A committee to monitor data and safety in a large clinical trial should have members with expertise in biostatistics, epidemiology and the clinical field relevant to the trial. Its mandate should cover both logistics and the safety of study subjects, issues which to some extent overlap. While a steering committee and field staff members ideally should be blinded to the experimental and control arms of a randomised clinical trial, the data and safety monitoring committee (DSMC) should have full access to interim trial data to fulfil its role as watchdog. One initial question to be resolved concerns if and when to advise stopping a trial because of danger to study subjects, or on the other hand obvious benefits, in one trial arm. The DSMC of the WI IO Antenatal Care Trial decided not to establish any definite stopping rules before implementation.

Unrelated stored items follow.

(* ===== verification/Ramp.v ===== *)
(** * Volume ramps (server/cras_ramp.c and .h)

    A ramp moves the scaler of a device's output from one value to another
    over a number of frames.  The function to call at its end is an argument
    type: an operation that ends the ramp returns the call to make, which is
    the last thing the operation does.  Overflow of the counts, [int]s, is
    undefined: [None]. *)
From S2P Require Import Prelude Float32 Rounding Mix.
#[local] Open Scope Z_scope.

Inductive CRAS_RAMP_ACTION_TYPE : Type :=
| CRAS_RAMP_ACTION_NONE
| CRAS_RAMP_ACTION_PARTIAL
| CRAS_RAMP_ACTION_INVALID.

#[export] Instance ramp_action_type_eq_dec : EqDecision CRAS_RAMP_ACTION_TYPE.
Proof. solve_decision. Defined.

Record cras_ramp_action : Type := RampAction {
  ra_type : CRAS_RAMP_ACTION_TYPE;
  ra_scaler : spec_float;
  ra_increment : spec_float;
  ra_target : spec_float
}.

Section Ramps.
Context {CB : Type}.

(** [rp_cb] is [cb] with its [cb_data]; [None] is [NULL]. *)
Record cras_ramp : Type := Ramp {
  rp_active : bool;
  rp_ramped_frames : Z;
  rp_duration_frames : Z;
  rp_increment : spec_float;
  rp_start_scaler : spec_float;
  rp_target : spec_float;
  rp_cb : option CB
}.

(** The call and its data stay what they were. *)
Definition cras_ramp_reset (ramp : cras_ramp) : Z * cras_ramp :=
  (0, Ramp false 0 0 float_zero float_one float_one (rp_cb ramp)).

(** [malloc] gave [fresh], or nothing. *)
Definition cras_ramp_create (fresh : option cras_ramp) : option cras_ramp :=
  ramp ← fresh; Some (snd (cras_ramp_reset ramp)).

Definition cras_ramp_get_current_action (ramp : cras_ramp) : cras_ramp_action :=
  if rp_ramped_frames ramp <? 0 then RampAction CRAS_RAMP_ACTION_INVALID float_one float_zero float_one
  else if rp_active ramp then
    RampAction CRAS_RAMP_ACTION_PARTIAL
      (f32_add (rp_start_scaler ramp) (f32_mul (f32_of_Z (rp_ramped_frames ramp)) (rp_increment ramp)))
      (rp_increment ramp) (rp_target ramp)
  else RampAction CRAS_RAMP_ACTION_NONE float_one float_zero float_one.

Definition cras_ramp_start (ramp : option cras_ramp) (mute_ramp : bool) (from to : spec_float)
    (duration_frames : Z) (cb : option CB) : Z * option cras_ramp :=
  match ramp with
  | None => (- EINVAL, None)
  | Some r =>
      if SFeqb from to && negb (SFeqb from float_zero) then (0, Some r) else
      let action := cras_ramp_get_current_action r in
      match ra_type action with
      | CRAS_RAMP_ACTION_INVALID => (- EINVAL, Some r)
      | t =>
          let start :=
            match t with
            | CRAS_RAMP_ACTION_NONE => from
            | _ => if mute_ramp then ra_scaler action else f32_mul (ra_scaler action) from
            end in
          (0, Some {| rp_active := true; rp_ramped_frames := 0; rp_duration_frames := duration_frames;
                      rp_increment := f32_div (f32_sub to start) (f32_of_Z duration_frames);
                      rp_start_scaler := start; rp_target := to; rp_cb := cb |})
      end
  end.

Definition cras_mute_ramp_start (ramp : option cras_ramp) := cras_ramp_start ramp true.
Definition cras_volume_ramp_start (ramp : option cras_ramp) := cras_ramp_start ramp false.

(** The result, the ramp and the call to make. *)
Definition cras_ramp_update_ramped_frames (ramp : cras_ramp) (num_frames : Z)
  : option (Z * cras_ramp * option CB) :=
  if negb (rp_active ramp) then Some (- EINVAL, ramp, None) else
  n ← add_int (rp_ramped_frames ramp) num_frames;
  let over := rp_duration_frames ramp <=? n in
  Some (0, Ramp (negb over) n (rp_duration_frames ramp) (rp_increment ramp) (rp_start_scaler ramp)
             (rp_target ramp) (rp_cb ramp),
        if over then rp_cb ramp else None).

(** ** What a ramp does *)

(** Successive updates, and the calls they make. *)
Fixpoint updates (ramp : cras_ramp) (ns : list Z) : option (cras_ramp * list CB) :=
  match ns with
  | [] => Some (ramp, [])
  | n :: ns =>
      '(_, ramp, c) ← cras_ramp_update_ramped_frames ramp n;
      '(ramp, cs) ← updates ramp ns;
      Some (ramp, option_list c ++ cs)
  end.

Definition total (ns : list Z) : Z := foldr Z.add 0 ns.

Lemma total_app ns ms : total (ns ++ ms) = total ns + total ms.
Proof. induction ns as [|n ns IH]; simpl; [done|]. rewrite IH. lia. Qed.

Lemma total_nonneg ns : Forall (fun n => 0 <= n) ns -> 0 <= total ns.
Proof. induction 1; simpl; lia. Qed.

Lemma inactive_updates (ramp : cras_ramp) (ns : list Z) :
  rp_active ramp = false -> updates ramp ns = Some (ramp, []).
Proof.
  intros Ha. induction ns as [|n ns IH]; simpl; [done|].
  unfold cras_ramp_update_ramped_frames. rewrite Ha. simpl. by rewrite IH.
Qed.

Lemma update_spec (ramp : cras_ramp) (n : Z) :
  rp_active ramp = true -> 0 <= rp_ramped_frames ramp -> 0 <= n ->
  rp_ramped_frames ramp + n < 2147483648 ->
  exists ramp', cras_ramp_update_ramped_frames ramp n =
    Some (0, ramp', if rp_active ramp' then None else rp_cb ramp) /\
  rp_ramped_frames ramp' = rp_ramped_frames ramp + n /\
  rp_active ramp' = (rp_ramped_frames ramp + n <? rp_duration_frames ramp) /\
  rp_duration_frames ramp' = rp_duration_frames ramp /\ rp_cb ramp' = rp_cb ramp /\
  rp_start_scaler ramp' = rp_start_scaler ramp /\ rp_increment ramp' = rp_increment ramp.
Proof.
  intros Ha Hr Hn Hs. unfold cras_ramp_update_ramped_frames, add_int. rewrite Ha. simpl.
  rewrite (proj2 (Z.leb_le _ _)), (proj2 (Z.leb_le _ _)) by lia.
  simpl. exists (Ramp (negb (rp_duration_frames ramp <=? rp_ramped_frames ramp + n))
    (rp_ramped_frames ramp + n) (rp_duration_frames ramp) (rp_increment ramp) (rp_start_scaler ramp)
    (rp_target ramp) (rp_cb ramp)).
  split; [simpl; by destruct (_ <=? _)|]. split; [done|]. split; [|done]. simpl. destruct (Z.leb_spec (rp_duration_frames ramp) (rp_ramped_frames ramp + n));
    simpl; symmetry; [apply Z.ltb_ge|apply Z.ltb_lt]; lia.
Qed.

(** While the updates stay below the duration the ramp goes on and makes no
    call. *)
Lemma updates_below (ns : list Z) (ramp : cras_ramp) :
  rp_active ramp = true -> 0 <= rp_ramped_frames ramp -> Forall (fun n => 0 <= n) ns ->
  rp_ramped_frames ramp + total ns < rp_duration_frames ramp <= 2147483647 ->
  exists ramp', updates ramp ns = Some (ramp', []) /\ rp_active ramp' = true /\
    rp_ramped_frames ramp' = rp_ramped_frames ramp + total ns /\
    rp_duration_frames ramp' = rp_duration_frames ramp /\ rp_cb ramp' = rp_cb ramp /\
    rp_start_scaler ramp' = rp_start_scaler ramp /\ rp_increment ramp' = rp_increment ramp.
Proof.
  revert ramp. induction ns as [|n ns IH]; intros ramp Ha Hr Hns Hlt; simpl in *.
  { exists ramp. split_and!; try done. lia. }
  apply Forall_cons in Hns as [Hn Hns]. pose proof (total_nonneg _ Hns).
  destruct (update_spec ramp n) as (r1 & -> & Hr1 & Ha1 & Hd1 & Hc1 & Hs1 & Hi1); [done|lia..|].
  rewrite (proj2 (Z.ltb_lt _ _)) in Ha1 by lia. rewrite Ha1. simpl.
  destruct (IH r1) as (r2 & -> & H2 & Hr2 & Hd2 & Hc2 & Hs2 & Hi2); [done|lia|done|lia|].
  exists r2. simpl. split_and!; try congruence. lia.
Qed.

Lemma action_NONE (ramp : cras_ramp) :
  rp_active ramp = false -> 0 <= rp_ramped_frames ramp ->
  cras_ramp_get_current_action ramp = RampAction CRAS_RAMP_ACTION_NONE float_one float_zero float_one.
Proof.
  intros Ha Hr. unfold cras_ramp_get_current_action.
  by rewrite (proj2 (Z.ltb_ge _ _)), Ha by lia.
Qed.

Lemma action_PARTIAL (ramp : cras_ramp) :
  rp_active ramp = true -> 0 <= rp_ramped_frames ramp ->
  ra_type (cras_ramp_get_current_action ramp) = CRAS_RAMP_ACTION_PARTIAL.
Proof.
  intros Ha Hr. unfold cras_ramp_get_current_action.
  by rewrite (proj2 (Z.ltb_ge _ _)), Ha by lia.
Qed.

(** Adding no increments changes nothing. *)
Lemma no_increments (s i : spec_float) :
  is_fin s = true -> is_fin i = true -> fval (f32_add s (f32_mul (f32_of_Z 0) i)) = fval s.
Proof.
  intros Hs Hi. destruct i as [si| | |si mi ei]; try done.
  all: destruct s as [ss| | |ss ms es]; try done; by destruct ss, si.
Qed.

End Ramps.
#[global] Arguments cras_ramp : clear implicits.

(** A ramp up over 100 frames, interrupted halfway by a ramp to silence. *)
Definition half_way : cras_ramp nat :=
  match updates (default (Ramp false 0 0 float_zero float_one float_one None)
      (snd (cras_mute_ramp_start (Some (Ramp false 0 0 float_zero float_one float_one None))
              float_zero float_one 128 None))) [32; 32] with
  | Some (r, _) => r
  | None => Ramp false 0 0 float_zero float_one float_one None
  end.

After a scrutiny of the adopted procedures for data collection and handling, the DSMC received monthly reports of: recruitment, and individual summary reports of three adverse events by site and trial arm: maternal deaths, fetal deaths and cases of eclampsia. At the time of writing (December 1997) recruitment to the trial is almost complete, but data collection will continue throughout most of 1998, until every index pregnancy has ended in birth or miscarriage. So far, the balance of untoward events between the intervention and control arms have not given cause for alarm.